Elder Stone felt pride at that. His caldera had been hurt the worst by the ghost crabs, after the two that had been annihilated. His tier twos had been sent out, and the rush to harvest had paid enough to lure out most of the tier ones. When the metal crabs arrived, barely anyone made it out. Only a quarter of his Caldera was male now due to the losses. His warriors were mostly in the plains right now fighting for their lives against their fellow man.

Despite all that his people fought on. They were like the stone they quarried, Stone could be broken, stone could be sculpted, but stone would always be stone. Hard, dependable, and even when ground to dust it was still an aggregate one could use to rebuild.

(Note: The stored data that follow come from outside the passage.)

(** * startracker.py: the capture / classify / solve / publish service

    A shallow embedding of [src/startracker/startracker.py]: the solver class
    [StarTracker], the D-Bus server class [StarTrackerServer], its worker
    thread [star_tracker] and its property getters.

    Python code is embedded as programs of a small free monad [prog]: a
    program either returns, raises a Python exception, or performs an effect
    and continues with the reply.  Effects are the accesses to the state the
    two threads share (the [threading.Lock], the attributes of the server
    object, the module global [STACK_LAYERS]) and the calls into libraries
    that are not part of the repository ([cv2], [numpy], [beast], [glob],
    [random], [time], [logging], the D-Bus signals).  Library calls are
    answered by an oracle; the Python semantics of the source's own
    statements (name lookup, attribute access on [None], tuple unpacking,
    division, power, the difference of two arrays, chained comparison,
    [continue]) is written out. *)

From Stdlib Require Import ZArith String List Bool Lia.
From Stdlib Require Import Floats.PrimFloat Floats.SpecFloat Floats.FloatOps.
From Stdlib Require Import Floats.FloatAxioms.
Import ListNotations.
Local Open Scope string_scope.

Set Implicit Arguments.

(** ** Python values *)

(** Exceptions the modelled statements can raise. *)
Inductive exn : Type :=
| NameError (name : string)
| UnboundLocalError (name : string)
| AttributeError (obj attribute : string)
| TypeError (msg : string)
| ValueError (msg : string)
| IndexError (msg : string)
| ZeroDivisionError (msg : string)
| OverflowError (msg : string)
| RuntimeError (msg : string).

(** A numpy array as [cv2.imread] returns it: its [shape] and its data. *)
Record ndarray : Type := { shape : list Z; pixels : list Z }.

(** The values that server attributes, globals and property results hold. *)
#[warnings="-register-all"]
Inductive pyval : Type :=
| VNone
| VBool (b : bool)
| VFloat (f : float)
| VStr (s : string)
| VModule (name : string)
| VObject (name : string)
| VTuple (items : list pyval).

(** Python floats are IEEE binary64 numbers: Rocq's primitive floats. *)
Definition float_of_Z (n : Z) : float :=
  SF2Prim (binary_normalize prec emax n 0 false).

(** [int(f)] truncates toward zero. *)
Definition trunc_float (f : float) : option Z :=
  match Prim2SF f with
  | S754_zero _ => Some 0%Z
  | S754_finite s m e =>
      let v := if (0 <=? e)%Z then (Z.pos m * 2 ^ e)%Z
               else (Z.pos m / 2 ^ (- e))%Z in
      Some (if s then (- v)%Z else v)
  | S754_infinity _ | S754_nan => None
  end.

(** [a == b] on the values above.  [bool] is a subtype of [int], so [True]
    compares equal to [1.0]. *)
Definition float_of_bool (b : bool) : float := if b then 1%float else 0%float.

Fixpoint py_eq (a b : pyval) : bool :=
  match a, b with
  | VNone, VNone => true
  | VBool x, VBool y => Bool.eqb x y
  | VBool x, VFloat y => PrimFloat.eqb (float_of_bool x) y
  | VFloat x, VBool y => PrimFloat.eqb x (float_of_bool y)
  | VFloat x, VFloat y => PrimFloat.eqb x y
  | VStr x, VStr y => String.eqb x y
  | VModule x, VModule y => String.eqb x y
  | VObject x, VObject y => String.eqb x y
  | VTuple xs, VTuple ys =>
      (fix all2 (xs : list pyval) (ys : list pyval) {struct xs} : bool :=
         match xs, ys with
         | [], [] => true
         | x :: xs', y :: ys' => py_eq x y && all2 xs' ys'
         | _, _ => false
         end) xs ys
  | _, _ => false
  end.

(** Truth value of an object, as [while] and [if] test it. *)
Definition py_truthy (v : pyval) : bool :=
  match v with
  | VNone => false
  | VBool b => b
  | VFloat f => negb (PrimFloat.eqb f 0%float)
  | VStr s => negb (String.eqb s "")
  | VTuple items => match items with [] => false | _ => true end
  | VModule _ | VObject _ => true
  end.

(** ** Objects of the libraries *)

(** A contour of [cv2.findContours]: its points. *)
Definition contour : Type := list (Z * Z).

(** The entries of the dictionary of [cv2.moments] that the solver reads. *)
Record moments : Type :=
  { m00 : float; m10 : float; m01 : float;
    m20 : float; m02 : float; m11 : float }.

(** [beast.star(x, y, flux, id)]. *)
Record star : Type :=
  { star_x : float; star_y : float; star_flux : float; star_id : Z }.

(** Handles of the engine's objects ([star_db], [star_query],
    [constellation_db]); [Results db] is [db.results]. *)
Inductive beast_obj : Type :=
| BeastObj (id : nat)
| Results (db : beast_obj).

(** What the solver reads from the value of [beast.db_match]: [p_match],
    [winner.size()], the first column of the rotation, and the angles that
    [winner.get_dec()], [winner.get_ra()] and [winner.get_ori()] return after
    [winner.calc_ori()]. *)
Record db_match : Type :=
  { p_match : float;
    winner_size : Z;
    winner_R11 : float; winner_R21 : float; winner_R31 : float;
    winner_get_dec : float; winner_get_ra : float; winner_get_ori : float }.

(** [beast.cvar]: the values [beast.load_config] reads from the calibration
    file. *)
Record beast_cvar : Type :=
  { REQUIRED_STARS : Z;
    MAX_FALSE_STARS : Z;
    DB_REDUNDANCY : Z;
    THRESH_FACTOR : float;
    IMAGE_VARIANCE : float;
    IMG_X : Z;
    IMG_Y : Z;
    MAXFOV : float }.

(** ** Effects *)

(** Calls into libraries outside the repository. *)
Inductive ext : Type -> Type :=
| py_print (line : string) : ext unit
| time_time : ext float
| time_sleep (secs : float) : ext unit
| glob_glob (pattern : string) : ext (list string)
| random_randbelow (n : nat) : ext nat
| cv2_imread (path : string) : ext (option ndarray)
| cv2_cvtColor (img : ndarray) (code : string) : ext ndarray
| cv2_threshold (img : ndarray) (thresh maxval : float)
  : ext (float * ndarray)
| cv2_countNonZero (img : ndarray) : ext Z
| cv2_Laplacian_var (img : ndarray) : ext float
| cv2_findContours (img : ndarray) (mode method : Z) : ext (list contour)
| cv2_moments (c : contour) : ext moments
| cv2_getRectSubPix (img : ndarray) (cx cy : float) : ext float
| np_clip_sub (img : ndarray) (median : option ndarray) : ext ndarray
| beast_load_config (path : string) : ext unit
| beast_star_db_load_catalog (path : string) (year : float) : ext beast_obj
| beast_star_query (db : beast_obj) : ext beast_obj
| beast_kdmask_filter_catalog (q : beast_obj) : ext unit
| beast_kdmask_uniform_density (q : beast_obj) (n : Z) : ext unit
| beast_from_kdmask (q : beast_obj) : ext (list star)
| beast_copy_n_brightest (stars : list star) (n : Z) : ext (list star)
| beast_constellation_db (stars : list star) (stars_per_fov from_image : Z)
  : ext beast_obj
| beast_db_match (db img_const : beast_obj) : ext db_match
| beast_kdsearch (q : beast_obj) (x y z r min_flux : float) : ext unit
| beast_from_kdresults (q : beast_obj) : ext (list star)
| beast_r_size (q : beast_obj) : ext Z
| beast_clear_kdresults (q : beast_obj) : ext unit
| logger_info (msg : string) : ext unit
| logger_warning (msg : string) : ext unit
| logger_error (msg : string) : ext unit
| PropertiesChanged (interface_name : string)
    (changed : list (string * pyval)) (invalidated : list string) : ext unit
| py_call (callee : pyval) (args : list pyval) : ext pyval
| str_format (template : string) (arg : pyval) : ext string.

(** Attributes of the [StarTrackerServer] instance that its threads share. *)
Inductive attr : Type :=
| self_dec | self_ra | self_ori | self_l_solve | self_t_solve
| self_p_solve | self_st_running.

Inductive eff : Type -> Type :=
| LockAcquire : eff unit                   (* self.st_lock.acquire() *)
| LockRelease : eff unit                   (* self.st_lock.release() *)
| GetAttr (a : attr) : eff pyval           (* self.a *)
| SetAttr (a : attr) (v : pyval) : eff unit  (* self.a = v *)
| GetStackLayers : eff Z                   (* STACK_LAYERS *)
| SetStackLayers (n : Z) : eff unit        (* STACK_LAYERS = n *)
| Ext {X : Type} (c : ext X) : eff X.

(** ** Programs *)

Inductive prog (A : Type) : Type :=
| Ret (a : A)
| Raise (e : exn)
| Vis {X : Type} (c : eff X) (k : X -> prog A).

Arguments Ret {A} a.
Arguments Raise {A} e.
Arguments Vis {A X} c k.

Fixpoint bind {A B : Type} (m : prog A) (f : A -> prog B) : prog B :=
  match m with
  | Ret a => f a
  | Raise e => Raise e
  | Vis c k => Vis c (fun x => bind (k x) f)
  end.

Definition perform {X : Type} (c : eff X) : prog X := Vis c (fun x => Ret x).
Definition call {X : Type} (c : ext X) : prog X := perform (Ext c).

Declare Scope prog_scope.
Delimit Scope prog_scope with prog.
Bind Scope prog_scope with prog.
Notation "x <- m ;; k" := (bind m (fun x => k))
  (at level 61, m at next level, right associativity) : prog_scope.
Notation "' pat <- m ;; k" := (bind m (fun x => match x with pat => k end))
  (at level 61, pat pattern, m at next level, right associativity) : prog_scope.
Notation "m ;; k" := (bind m (fun _ => k))
  (at level 61, right associativity) : prog_scope.
Local Open Scope prog_scope.
(** A machine on which nothing has happened yet. *)
Definition boot (answers : list json) (time : nat -> Z) (ids : nat -> string)
  : Machine :=
  mkMachine JNull 0%Z None [] answers time 0 ids 0 [].

(* ================================================================= *)
(** * Properties *)

(** ** Vocabulary of the statements *)

(** The machine after one more request went out and its answer, if any,
    was consumed: an instant later. *)
Definition push (req : Request) (m : Machine) : Machine :=
  mkMachine (token m) (expire_at m) (user_id m) (sent m ++ [req])%list
    (tl (replies m)) (clock m) (S (ticks m)) (uuids m) (draws m) (warnings m).

(** The machine after one more reading of the clock: an instant later. *)
Definition tick (m : Machine) : Machine :=
  mkMachine (token m) (expire_at m) (user_id m) (sent m) (replies m)
    (clock m) (S (ticks m)) (uuids m) (draws m) (warnings m).

(** The machine after one more boundary was drawn. *)
Definition draw (m : Machine) : Machine :=
  mkMachine (token m) (expire_at m) (user_id m) (sent m) (replies m)
    (clock m) (ticks m) (uuids m) (S (draws m)) (warnings m).

(** The machine after one more warning was logged. *)
Definition warn (msg : string) (m : Machine) : Machine :=
  mkMachine (token m) (expire_at m) (user_id m) (sent m) (replies m)
    (clock m) (ticks m) (uuids m) (draws m) (warnings m ++ [msg])%list.

(** The machine after the descriptor stored a token and its expiry. *)
Definition store (t : json) (e : Z) (m : Machine) : Machine :=
  mkMachine t e (user_id m) (sent m) (replies m)
    (clock m) (ticks m) (uuids m) (draws m) (warnings m).

(** The headers a request carries, and the supplied ones, if any. *)
Definition headers_of (req : Request) : list (string * string) :=
  match kw_headers (req_kwargs req) with Some h => h | None => [] end.

Definition supplied_headers (kwargs : Kwargs) : list (string * string) :=
  match kw_headers kwargs with
  | Some h => h
  | None => [("Content-Type", "application/json")]
  end.

(** The request [_post] sends. *)
Definition post_request (env : Env) (url : string) (tok : json) (kwargs : Kwargs)
  : Request :=
  mkRequest url
    (set_headers
       (if truthy tok
        then dict_set "authorization" ("Bearer " ++ py_str env tok)
               (supplied_headers kwargs)
        else supplied_headers kwargs)
       kwargs).

(** What [_post] makes of the answer it gets. *)
Definition post_outcome (env : Env) (answer : option json) : result json :=
  match answer with
  | None => Raise ConnectionError
  | Some resp =>
      match getitem resp "code" with
      | Raise e => Raise e
      | Ok code =>
          if truthy code then
            match getitem resp "msg" with
            | Raise e => Raise e
            | Ok msg => Raise (ValueError ("Message failed: " ++ py_str env msg))
            end
          else Ok resp
      end
  end.

(** The requests of a log that went to a given endpoint. *)
Definition calls_to (url : string) (log : list Request) : list Request :=
  filter (fun r => (req_url r =? url)%string) log.

(** The authentication request of [request_token]. *)
Definition auth_request (env : Env) : Request :=
  post_request env TENANT_TOKEN_API (JStr "")
    (mkKwargs None
       (Some (JDict [("app_id", getenv_value (FEISHU_APP_ID env));
                     ("app_secret", getenv_value (FEISHU_APP_SECRET env))]))
       None None).

(** The lookups a machine has seen, and a computation that adds none. *)
Definition lookups (m : Machine) : list Request := calls_to USER_ID_API (sent m).

Definition quiet {A : Type} (c : M A) : Prop :=
  forall m, lookups (snd (c m)) = lookups m.

(** The lookup request of [get_open_id]. *)
Definition lookup_request (env : Env) (tok : json) : Request :=
  post_request env USER_ID_API tok
    (mkKwargs (Some [("user_id_type", "open_id")])
       (Some (JDict (lookup_body env))) None None).

(** A user record that holds no [user_id]. *)
Definition lacks_user_id (u : json) : Prop :=
  exists d, u = JDict d /\ dict_get "user_id" d = None.

(** What [get_open_id] makes of the envelope of its lookup. *)
Definition resolve (env : Env) (resp : json) : result json :=
  match getitem resp "data" with
  | Raise e => Raise e
  | Ok data =>
      match getitem data "user_list" with
      | Raise e => Raise e
      | Ok user_list =>
          match iterate user_list with
          | Raise e => Raise e
          | Ok users =>
              match first_user_id users with
              | Raise e => Raise e
              | Ok (Some v) => Ok v
              | Ok None =>
                  Raise (ValueError
                    ("Query open_id failed: no user_id found. body="
                     ++ repr env (JDict (lookup_body env))))
              end
          end
      end
  end.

A final BOOM, the gate crashed and he heard the weird mental laughter of the elemental lord as he stepped through the broken gate. Elder Stone grinned. If he was going to fall, he would do it before his people. After all, stone also has nothing to fear.

“Sir, what are you doing?” The messenger said.

“Time to fight in the city!” Elder Stone yelled.

Everyone on the walls hurled their last volley before retreating. Taking the city would be expensive for the Forest traitors. Elder Stone had never liked Elder Forest, the man could make good seem like evil and evil seem righteous with all his fancy words. He should have known that was the trait of an evil man.

Elder Stone pulled out his tower steel mace. He avoided the stares, opting to simply jump over the wall. The surprised elemental lord looked up, just in time to take a mace to the face. None of its elements specialized in durability, so Elder Stone’s gravity empowered strike smashed it into the ground.

A beam of light lanced through his shoulder, but Elder Stone was here to take as many with him into the afterlife as possible. He ignored the pain and brought the mace down over and over. He had driven spikes for the cart tracks in the quarry, he simply treated the elemental lord as a nail.

Something broke his shin and he fell to his knees. He did not stop swinging. Another explosion sounded out, these ones more distant. He looked out through the gate. He had wondered why the attackers had left him alone, someone was approaching from their rear. Then hundreds of jagged pieces of ice rained down on the landscape.

It was like some kind of snowfall Elder Stone would expect to see in Hell. He grinned, help had arrived, and his city was saved. Elder Stone just needed to do his job. At the moment his job was to beat an elemental lord to death.